---------- Study material ----------

Lemma TriluImplBody_GPU_small volume :
  0 <= volume <= 2 ^ 32 →
  TriluImplBody_GPU volume = [KernelLaunch ((volume + 127) / 128) THREADS_PER_BLOCK].
Proof.
  intros H. unfold TriluImplBody_GPU.
  destruct (launch_blocks_small volume H) as [-> _]. done.
Qed.

(** Below [2^32] every index is computed by exactly one thread of the grid. *)
Lemma grid_covers_small volume idx :
  0 <= volume <= 2 ^ 32 → 0 <= idx < volume →
  ∃ t, t ∈ grid_threads ((volume + 127) / 128) THREADS_PER_BLOCK
       ∧ global_idx t = idx
       ∧ ∀ t', t' ∈ grid_threads ((volume + 127) / 128) THREADS_PER_BLOCK →
               global_idx t' = idx → t' = t.
Proof.
  intros Hv Hidx. unfold THREADS_PER_BLOCK.
  assert ((volume + 127) / 128 * 128 <= volume + 127) as Hq
    by (pose proof (Z.mul_div_le (volume + 127) 128); lia).
  assert (volume + 127 < ((volume + 127) / 128 + 1) * 128) as Hq'
    by (pose proof (Z.mod_pos_bound (volume + 127) 128);
        pose proof (Z.div_mod (volume + 127) 128); lia).
  assert ((volume + 127) / 128 < 2 ^ 25 + 1) as Hg
    by (apply Z.div_lt_upper_bound; lia).
  exists (mkThread (idx / 128) 128 (idx mod 128)).
  pose proof (Z.mod_pos_bound idx 128) as Hm.
  pose proof (Z.div_mod idx 128) as Hd.
  assert (0 <= idx / 128) by (apply Z.div_pos; lia).
  split_and!.
  - apply elem_of_grid_threads. simpl. split_and!; lia.
  - rewrite global_idx_mod. simpl. rewrite Z.mod_small; lia.
  - intros [b d j] (Hb & Hbd & Hj)%elem_of_grid_threads. simpl in *. subst d.
    rewrite global_idx_mod. simpl. rewrite Z.mod_small by lia.
    intros Heq. f_equal; lia.
Qed.

(** X5: the launch for a volume of at most [2^32] elements: one launch and
    no status check, of [ceil(volume / 128)] blocks of 128 threads; at least
    [volume] threads, all different; every index below [volume] is computed
    by exactly one of them. *)
Lemma TriluImplBody_GPU_covers_small volume :
  0 < volume <= 2 ^ 32 →
  let blocks := (volume + 127) / 128 in
  let threads := TriluImplBody_GPU volume ≫= launched_threads in
  TriluImplBody_GPU volume = [KernelLaunch blocks THREADS_PER_BLOCK]
  ∧ (blocks - 1) * THREADS_PER_BLOCK < volume <= blocks * THREADS_PER_BLOCK
  ∧ volume <= Z.of_nat (length threads)
  ∧ NoDup threads
  ∧ ∀ idx, 0 <= idx < volume →
      ∃ t, t ∈ threads ∧ global_idx t = idx
           ∧ ∀ t', t' ∈ threads → global_idx t' = idx → t' = t.
Proof.
  intros Hv blocks threads.
  assert (threads = grid_threads blocks THREADS_PER_BLOCK) as ->.
  { unfold threads. rewrite TriluImplBody_GPU_small by lia.
    rewrite bind_singleton. done. }
  assert ((blocks - 1) * 128 < volume <= blocks * 128) as Hb.
  { unfold blocks.
    pose proof (Z.mod_pos_bound (volume + 127) 128).
    pose proof (Z.div_mod (volume + 127) 128). lia. }
  split_and!.
  - apply TriluImplBody_GPU_small. lia.
  - unfold THREADS_PER_BLOCK. lia.
  - unfold THREADS_PER_BLOCK. lia.
  - rewrite length_grid_threads; unfold THREADS_PER_BLOCK; lia.
  - apply NoDup_grid_threads.
  - intros idx Hidx. apply grid_covers_small; lia.
Qed.

(** For a volume of at most [2^32] elements the launch does what the
    sequential loop does, in whatever order the threads of the grid run. *)
Lemma trilu_launch_sequential_small {VAL : Type} (zero : VAL)
    (DIM : nat) (LOWER : bool) (out : gmap Point VAL) (inp : Point → VAL)
    (pitches : Pitches) (lo : Point) (volume k : Z) (sched : list Thread) :
  0 <= volume <= 2 ^ 32 →
  sched ≡ₚ grid_threads ((volume + 127) / 128) THREADS_PER_BLOCK →
  trilu_launch zero DIM LOWER out inp pitches lo volume k sched
  = trilu_sequential zero DIM LOWER out inp pitches lo volume k.
Proof.
  intros Hv Hperm.
  rewrite trilu_launch_as_writes, trilu_sequential_as_writes.
  apply (foldl_writes_eq (trilu_element zero DIM LOWER inp k)
           (λ t, if bool_decide (global_idx t >= volume) then None
                 else Some (unflatten pitches (global_idx t) lo))
           (λ idx, Some (unflatten pitches idx lo))).
  intros q. split.
  - intros (t & Ht & Hq). destruct (bool_decide_reflect (global_idx t >= volume)); [done|].
    exists (global_idx t). split; [|done].
    apply elem_of_seqZ. pose proof (global_idx_range t). lia.
  - intros (idx & Hidx%elem_of_seqZ & Hq).
    destruct (grid_covers_small volume idx Hv) as (t & Ht & Hidx' & _); [lia|].
    exists t. split; [by rewrite Hperm|].
    rewrite bool_decide_eq_false_2 by lia. by rewrite Hidx'.
Qed.

(** C5, evaluated at [volume = 2^32 + 1]: the host code launches [2^25 + 1]
    blocks of 128 threads; thread 0 of block [2^25] computes index [0], as
    thread 0 of block 0 does, and no thread of the grid computes index
    [2^32], which is below [volume]. *)
Theorem trilu_launch_index_wraps :
  let volume := 2 ^ 32 + 1 in
  TriluImplBody_GPU volume = [KernelLaunch (2 ^ 25 + 1) 128]
  ∧ mkThread 0 128 0 ∈ grid_threads (2 ^ 25 + 1) 128
  ∧ mkThread (2 ^ 25) 128 0 ∈ grid_threads (2 ^ 25 + 1) 128
  ∧ global_idx (mkThread 0 128 0) = 0
  ∧ global_idx (mkThread (2 ^ 25) 128 0) = 0
  ∧ 2 ^ 32 < volume
  ∧ ∀ t, t ∈ grid_threads (2 ^ 25 + 1) 128 → global_idx t ≠ 2 ^ 32.
Proof.
  intros volume. split_and!.
  - vm_compute. reflexivity.
  - apply elem_of_grid_threads. simpl. lia.
  - apply elem_of_grid_threads. simpl. lia.
  - vm_compute. reflexivity.
  - vm_compute. reflexivity.
  - unfold volume. lia.
  - intros t _. pose proof (global_idx_range t). lia.
Qed.

(* ===================================================================== *)
(** * Properties: unflatten                                               *)
(* ===================================================================== *)

Lemma coord_t_shift_inj l i j :
  0 <= i < 2 ^ 64 → 0 <= j < 2 ^ 64 → coord_t (l + i) = coord_t (l + j) → i = j.
Proof.
  unfold coord_t, wrap_signed. intros Hi Hj H.
  change (2 ^ (64 - 1)) with (2 ^ 63) in H.
  assert ((l + i + 2 ^ 63) mod 2 ^ 64 = (l + j + 2 ^ 63) mod 2 ^ 64) as Hm by lia.
  pose proof (Z.div_mod (l + i + 2 ^ 63) (2 ^ 64)).
  pose proof (Z.div_mod (l + j + 2 ^ 63) (2 ^ 64)).
  assert (i - j = 2 ^ 64 * ((l + i + 2 ^ 63) / 2 ^ 64 - (l + j + 2 ^ 63) / 2 ^ 64)) by lia.
  nia.
Qed.

(** Distinct linear indices are sent to distinct points, whatever the
    (positive) pitches. *)
Lemma unflatten_c_order_inj pitches lo i j :
  Forall (λ pitch, 0 < pitch) pitches →
  length lo = S (length pitches) →
  0 <= i < 2 ^ 64 → 0 <= j < 2 ^ 64 →
  unflatten_c_order pitches i lo = unflatten_c_order pitches j lo →
  i = j.
Proof.
  intros Hpos. revert lo i j.
  induction Hpos as [|pitch pitches Hp _ IH]; intros lo i j Hlen Hi Hj Heq.
  - destruct lo as [|l lo]; [done|]. simpl in Heq.
    injection Heq as Heq. by apply (coord_t_shift_inj l).
  - destruct lo as [|l lo]; [done|]. simpl in Heq, Hlen.
    injection Heq as Hhd Htl.
    pose proof (Z.mod_pos_bound i pitch Hp). pose proof (Z.mod_pos_bound j pitch Hp).
    pose proof (Z.div_mod i pitch). pose proof (Z.div_mod j pitch).
    assert (0 <= i / pitch <= i) by (split; [apply Z.div_pos|apply Z.div_le_upper_bound]; nia).
    assert (0 <= j / pitch <= j) by (split; [apply Z.div_pos|apply Z.div_le_upper_bound]; nia).
    apply coord_t_shift_inj in Hhd; [|lia..].
    apply IH in Htl; [nia|lia..].
Qed.

(** A row of [2^32 + 1] elements: index [idx] is the point [(0, idx)]. *)
Lemma unflatten_long_row idx :
  0 <= idx <= 2 ^ 32 →
  unflatten (c_order_pitches [2 ^ 32 + 1]) idx [0; 0] = [0; idx].
Proof.
  intros H. unfold unflatten, c_order_pitches, unflatten_c_order.
  rewrite Z.div_small, Z.mod_small by lia.
  rewrite !coord_t_small; [done|unfold in_coord_t; lia..].
Qed.

(** C7, evaluated at [volume = 2^32 + 1]: let [p] be the point of index
    [2^32], and let it be the point of no smaller index (distinct indices
    unflatten to distinct points).  The sequential loop over [idx] from [0]
    to [volume - 1] stores the extracted element at [p]; the launch leaves
    [out[p]] as it was, whichever threads run and in whatever order, because
    every thread computes an index below [2^32]. *)
Theorem trilu_launch_misses_element {VAL : Type} (zero : VAL)
    (DIM : nat) (LOWER : bool) (out : gmap Point VAL) (inp : Point → VAL)
    (pitches : Pitches) (lo : Point) (k : Z) (sched : list Thread) :
  let volume := 2 ^ 32 + 1 in
  let p := unflatten pitches (2 ^ 32) lo in
  (∀ idx, 0 <= idx < 2 ^ 32 → unflatten pitches idx lo ≠ p) →
  trilu_sequential zero DIM LOWER out inp pitches lo volume k !! p
    = Some (trilu_element zero DIM LOWER inp k p)
  ∧ trilu_launch zero DIM LOWER out inp pitches lo volume k sched !! p = out !! p.
Proof.
  intros volume p Hinj. split.
  - rewrite trilu_sequential_as_writes.
    destruct (foldl_writes_lookup (trilu_element zero DIM LOWER inp k)
                (λ idx, Some (unflatten pitches idx lo)) (seqZ 0 volume) out p)
      as [[_ ->] | [Hno _]]; [done|].
    destruct (Hno (2 ^ 32)); [|done].
    apply elem_of_seqZ. unfold volume. lia.
  - rewrite trilu_launch_as_writes.
    destruct (foldl_writes_lookup (trilu_element zero DIM LOWER inp k)
                (λ t, if bool_decide (global_idx t >= volume) then None
                      else Some (unflatten pitches (global_idx t) lo)) sched out p)
      as [[(t & _ & Ht) _] | [_ ->]]; [|done].
    destruct (bool_decide (global_idx t >= volume)); [done|].
    injection Ht as Ht. destruct (Hinj (global_idx t) (global_idx_range t) Ht).
Qed.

----------

Exercise details: With the first line of the records as the start and the line holding "(** Below [2^32]" as the end, please copy exactly those lines and no others.

Final answer:
Lemma TriluImplBody_GPU_small volume :
  0 <= volume <= 2 ^ 32 →
  TriluImplBody_GPU volume = [KernelLaunch ((volume + 127) / 128) THREADS_PER_BLOCK].
Proof.
  intros H. unfold TriluImplBody_GPU.
  destruct (launch_blocks_small volume H) as [-> _]. done.
Qed.

(** Below [2^32] every index is computed by exactly one thread of the grid. *)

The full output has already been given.